To Mrs. George G. Meade
Today I accompanied General Howard whom you
will remember from West Point to attend services at his church the First
Congregational at 10th and G streets. The regular minister preached his final
sermon on Sunday last and has since departed under a cloud, taking half the
congregation with him and alleging many improprieties by Howard who claims the
cause of the split is to be found in their different desires for the future of
the Negro race, a question of integration versus independent development. He
has always been quite the radical and remains a familiar of the Grant
administration for whom he heads the Bureau of Freedmen.
Speaking of Grant, I shall not soon forget
the events of yesterday morning. The President was ensconced in the lobby at
Willard’s and somehow espying me through the fog created by cigars and brandy
even at such an early hour, insisted that I accompany him to the White House
as he was expecting a person of great importance and of both our acquaintance.
As we walked the two blocks of the city Grant confided in me that the best of
his former army staff such as Rollins, Dent, Porter and Badeau were either
with him at the White House or were named Sherman, which he found vastly
amusing. Upon reaching his new home he inadvertently called the doorkeeper
“Meade” although that worthy servant politely corrected him to “Pendel” more
than once as he slipped the chain to allow us entry to the second floor.
Leaving me quite alone in the secretary’s
anteroom Grant went into his office and closed the door. To my surprise, only
one hour later John Motley our former Ambassador to the Austrians came into
the room followed within a few minutes by none other than General Lee and a
civilian couple. I rose at once and held out my hand but he only gave me his
hat, understandably confusing me with the absent secretary. All four
personages then entered Grant’s office and the door was once again closed.
Grant made loud and boisterous sallies about destroying southern railroads,
the inexplicable result at Gettysburg, had Lee visited the new cemetery at
Arlington and the like but Lee is soft-spoken and I was unable to hear his
necessarily brief replies if any.
After no more than ten minutes, a visibly
embarrassed General Lee and his party took their leave and he his hat from me
with a brief word of thanks. Grant emerged also flushed in the face to say
that he’d forgotten my presence but hoped I had enjoyed almost catching up
with Lee for a change, before once again vanishing into his office.

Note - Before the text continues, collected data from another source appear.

(* ===== verification/Ndhc.v ===== *)
(** The master process's main loop and the client id of [ndhc.c]. *)

From S2P Require Import Prelude Types Options World Samples Ipc Ifchange Dhcp Arp State Nl Netlink.

Definition SIGUSR1 : Z := 10.
Definition SIGUSR2 : Z := 12.
Definition SIGCHLD : Z := 17.
Definition SIGTERM : Z := 15.
Definition sizeof_signalfd_siginfo : Z := 128.

(** * The client id *)

Definition isxdigit (c : Z) : bool :=
  ((ch "0"%char <=? c) && (c <=? ch "9"%char)) ||
  ((ch "a"%char <=? c) && (c <=? ch "f"%char)) ||
  ((ch "A"%char <=? c) && (c <=? ch "F"%char)).

Definition xdigit_value (c : Z) : Z :=
  if c <=? ch "9"%char then c - ch "0"%char
  else if c <=? ch "F"%char then c - ch "A"%char + 10
  else c - ch "a"%char + 10.

(** [strtol(s, NULL, 16)] on a string that starts with a hexadecimal digit and
    not with "0x"; the caller's strings have at most two digits in a row. *)
Fixpoint strtol16 (s : list Z) (acc : Z) : Z :=
  match s with
  | [] => acc
  | c :: s => if isxdigit c then strtol16 s (16 * acc + xdigit_value c) else acc
  end.

Definition hwaddr_colons : list Z := [2; 5; 8; 11; 14].
Definition hwaddr_digits : list Z := [0; 1; 3; 4; 6; 7; 9; 10; 12; 13; 15; 16].

(** [str] without its NUL. *)
Definition is_string_hwaddr (str : list Z) : bool :=
  (zlen str =? 17) &&
  forallb (fun i => match rd str i with Some c => c =? ch ":"%char | None => false end) hwaddr_colons &&
  forallb (fun i => match rd str i with Some c => isxdigit c | None => false end) hwaddr_digits.

Definition hwaddr_bytes (str : list Z) : list Z :=
  List.map (fun i => u8 (strtol16 (drop (3 * i) str) 0)) (seq 0 6).

(** The result and the configuration: type 0 and the string, or type 1 and the
    hardware address it spells. *)
Definition get_clientid_string (cc : client_config_t) (str : list Z)
  : option (Z * client_config_t) :=
  let slen := zlen str in
  if slen =? 0 then Some (-1, cc)
  else if negb (is_string_hwaddr str) then
    c0 ← wr (clientid cc) 0 0;
    s ← rd_range str 0 (min_size_t slen (64 - 1));
    c1 ← wr_range c0 1 s;
    Some (0, cc <| clientid := c1 |> <| clientid_len := u8 (slen + 1) |>)
  else
    c0 ← wr (clientid cc) 0 1;
    c1 ← wr_range c0 1 (hwaddr_bytes str);
    Some (1, cc <| clientid := c1 |> <| clientid_len := 7 |>).

(** * The main loop *)

(** The locals of [do_ndhc_work] that live across iterations.  [pkt] starts
    uninitialised in C; the model starts from zeros, and nothing reads it before
    a packet was received. *)
Record loop_state := mk_loop_state { timeout : Z; pkt : dhcpmsg }.
#[export] Instance loop_state_eta : Eta loop_state := fun r =>
  mk_loop_state (timeout r) (pkt r).

(** What the event of one iteration was. *)
Record wakeup := mk_wakeup {
  had_event : bool; wk_dhcp : bool; wk_msgtype : Z; wk_srcaddr : Z; wk_packet : dhcpmsg;
  wk_arp : bool; wk_nl : Z; wk_rfk : Z; wk_signal : Z
}.
#[export] Instance wakeup_eta : Eta wakeup := fun r =>
  mk_wakeup (had_event r) (wk_dhcp r) (wk_msgtype r) (wk_srcaddr r) (wk_packet r)
    (wk_arp r) (wk_nl r) (wk_rfk r) (wk_signal r).

(** No event; [dhcp_msgtype] and [dhcp_srcaddr] are uninitialised in C and read
    only when [sev_dhcp] is set. *)
Definition no_wakeup (p : dhcpmsg) : wakeup :=
  {| had_event := false; wk_dhcp := false; wk_msgtype := 0; wk_srcaddr := 0; wk_packet := p;
     wk_arp := false; wk_nl := IFS_NONE; wk_rfk := RFK_NONE; wk_signal := SIGNAL_NONE |}.

(** The end of an iteration: the new [timeout] from the two wake-up times. *)
Definition next_timeout (arp_wake dhcp_wake now prev_timeout : Z) (had_event : bool) : Z :=
  if (arp_wake <? 0) && (dhcp_wake <? 0) then -1
  else
    let tt :=
      if arp_wake <? 0 then dhcp_wake - now
      else if dhcp_wake <? 0 then arp_wake - now
      else (if arp_wake <? dhcp_wake then arp_wake else dhcp_wake) - now in
    let tt := if INT_MAX <? tt then INT_MAX else tt in
    let tt := if tt <? INT_MIN then INT_MIN else tt in
    let t := if tt <? 0 then 0 else tt in
    if (t =? 0) && (prev_timeout =? 0) && negb had_event then 10000 else t.

Section Ndhc.
Context `{!Env}.

(** [sigprocmask] is folded into the [signalfd] result: both failures end in
    [suicide]. *)
Definition setup_signals_ndhc : M unit :=
  old ← gets (fun w => signalFd (cs w));
  (if 0 <=? old then epoll_del old;; close old else mret tt);;
  fd ← ask env_open;
  set_cs (fun c => c <| signalFd := fd |>);;
  if fd <? 0 then suicide "signalfd failed" else epoll_add fd.

Definition signal_dispatch : M Z :=
  r ← ask env_read;
  match r with
  | ReadAgain | ReadFails => mret SIGNAL_NONE
  | ReadData data =>
    let si := take (Z.to_nat sizeof_signalfd_siginfo) (List.map u8 data) in
    if zlen si <? sizeof_signalfd_siginfo then mret SIGNAL_NONE
    else
      signo ← ub (rd32 si 0);
      if signo =? SIGUSR1 then mret SIGNAL_RENEW
      else if signo =? SIGUSR2 then mret SIGNAL_RELEASE
      else if signo =? SIGCHLD then suicide "Subprocess terminated unexpectedly."
      else if signo =? SIGTERM then exit EXIT_SUCCESS
      else mret SIGNAL_NONE
  end.

(** Dispatch of one event by its descriptor. *)
Definition dispatch (fd : Z) (in_ hup : bool) (wk : wakeup) : M wakeup :=
  w ← gets id;
  let c := cs w in
  if fd =? signalFd c then
    if negb in_ then suicide "signalfd closed unexpectedly"
    else s ← signal_dispatch; mret (wk <| wk_signal := s |>)
  else if fd =? listenFd c then
    if negb in_ then suicide "listenfd closed unexpectedly"
    else
      r ← dhcp_packet_get (wk_packet wk);
      let '(ok, p, msgtype, srcaddr) := r in
      mret (wk <| wk_dhcp := ok |> <| wk_packet := p |> <| wk_msgtype := msgtype |>
               <| wk_srcaddr := srcaddr |>)
  else if fd =? arpFd c then
    if negb in_ then suicide "arpfd closed unexpectedly"
    else a ← arp_packet_get; mret (wk <| wk_arp := a |>)
  else if fd =? nlFd c then
    if negb in_ then suicide "nlfd closed unexpectedly"
    else s ← nl_event_get; mret (wk <| wk_nl := s |>)
  else if fd =? ifchStream0 w then
    if hup then exit EXIT_FAILURE else mret wk
  else if fd =? sockdStream0 w then
    if hup then exit EXIT_FAILURE else mret wk
  else if (fd =? rfkillFd c) && enable_rfkill (client_config w) then
    if negb in_ then suicide "rfkillfd closed unexpectedly"
    else s ← rfkill_get true (rfkillIdx (client_config w)); mret (wk <| wk_rfk := s |>)
  else suicide "epoll_wait: unknown fd".

(** The rfkill and carrier bookkeeping; the result is [force_fingerprint]. *)
Definition link_events (wk : wakeup) : M bool :=
  ff ← (if wk_rfk wk =? RFK_ENABLED then
          modify (fun w => w <| rfkill_set := true |> <| rfkill_nl_carrier_wentup := false |>);;
          mret false
        else if wk_rfk wk =? RFK_DISABLED then
          modify (fun w => w <| rfkill_set := false |>);;
          up ← gets rfkill_nl_carrier_wentup;
          if up : bool then carrier_isup else mret false
        else mret false);
  if negb (wk_nl wk =? IFS_NONE) then
    up ← nl_event_carrier_wentup (wk_nl wk);
    if up : bool then
      rfk ← gets rfkill_set;
      if negb rfk then mret true
      else modify (fun w => w <| rfkill_nl_carrier_wentup := true |>);; mret ff
    else mret ff
  else mret ff.

(** [2000 + (int)(nk_random_u32(&cs.rnd_state) % 3000)] *)
Definition retry_timeout : M Z := r ← nk_random_u32; mret (2000 + r mod 3000).

(** [rfkill_set || !carrier_isup()] *)
Definition iface_disabled : M bool :=
  rfk ← gets rfkill_set;
  if rfk : bool then mret true else up ← carrier_isup; mret (negb up).

Definition handle_event (s : loop_state) (wk : wakeup) : M loop_state :=
  ff ← link_events wk;
  down ← iface_disabled;
  if down : bool then
    t ← retry_timeout; mret (s <| timeout := t |> <| pkt := wk_packet wk |>)
  else
    now ← curms;
    w ← gets id;
    let arp_wake := arp_get_wake_ts (garp w) in
    dhcp_ok ← dhcp_handle {|
      nowts := now; sev_dhcp := wk_dhcp wk; ev_packet := wk_packet wk;
      dhcp_msgtype := wk_msgtype wk; dhcp_srcaddr := wk_srcaddr wk; sev_arp := wk_arp wk;
      force_fingerprint := ff; dhcp_timeout := dhcp_wake_ts (cs w) <=? now;
      arp_timeout := arp_wake <=? now; sev_signal := wk_signal wk |};
    if dhcp_ok =? COR_ERROR then
      t ← retry_timeout; mret (s <| timeout := t |> <| pkt := wk_packet wk |>)
    else
      w ← gets id;
      mret (s <| timeout := next_timeout (arp_get_wake_ts (garp w)) (dhcp_wake_ts (cs w)) now
                              (timeout s) (had_event wk) |>
              <| pkt := wk_packet wk |>).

I sat for
a time bemused by his behavior and then left to return to the hotel and my
abandoned breakfast plans.
As I walked I fell to pondering why a
subordinate commander humiliated at Chancellorsville and Gettysburg should
obtain the honor of having a university named after him and a good position
within a presidential administration, while another and more significant
leader who shone at those same battles may receive no more recognition than a
gold medal of Congress, an honorary law degree from Harvard and an onerous
military department.
My business here in that most tiresome matter
of Reconstruction being almost concluded I anticipate returning to
Philadelphia on Tuesday next.
MORE MEADE>>
Editor's Note: In the more than 100
years since his decease, the General has been busy reconstructing from memory
his secret, lost letters which shed new light on topics of great interest to
the members of the Cleveland Civil War Roundtable. He currently is living in
Bloemfontein South Africa working on a complimentary biography of General D.
E. Sickles (decs'd) and may be contacted at
Majgenlmeade @ aol.com.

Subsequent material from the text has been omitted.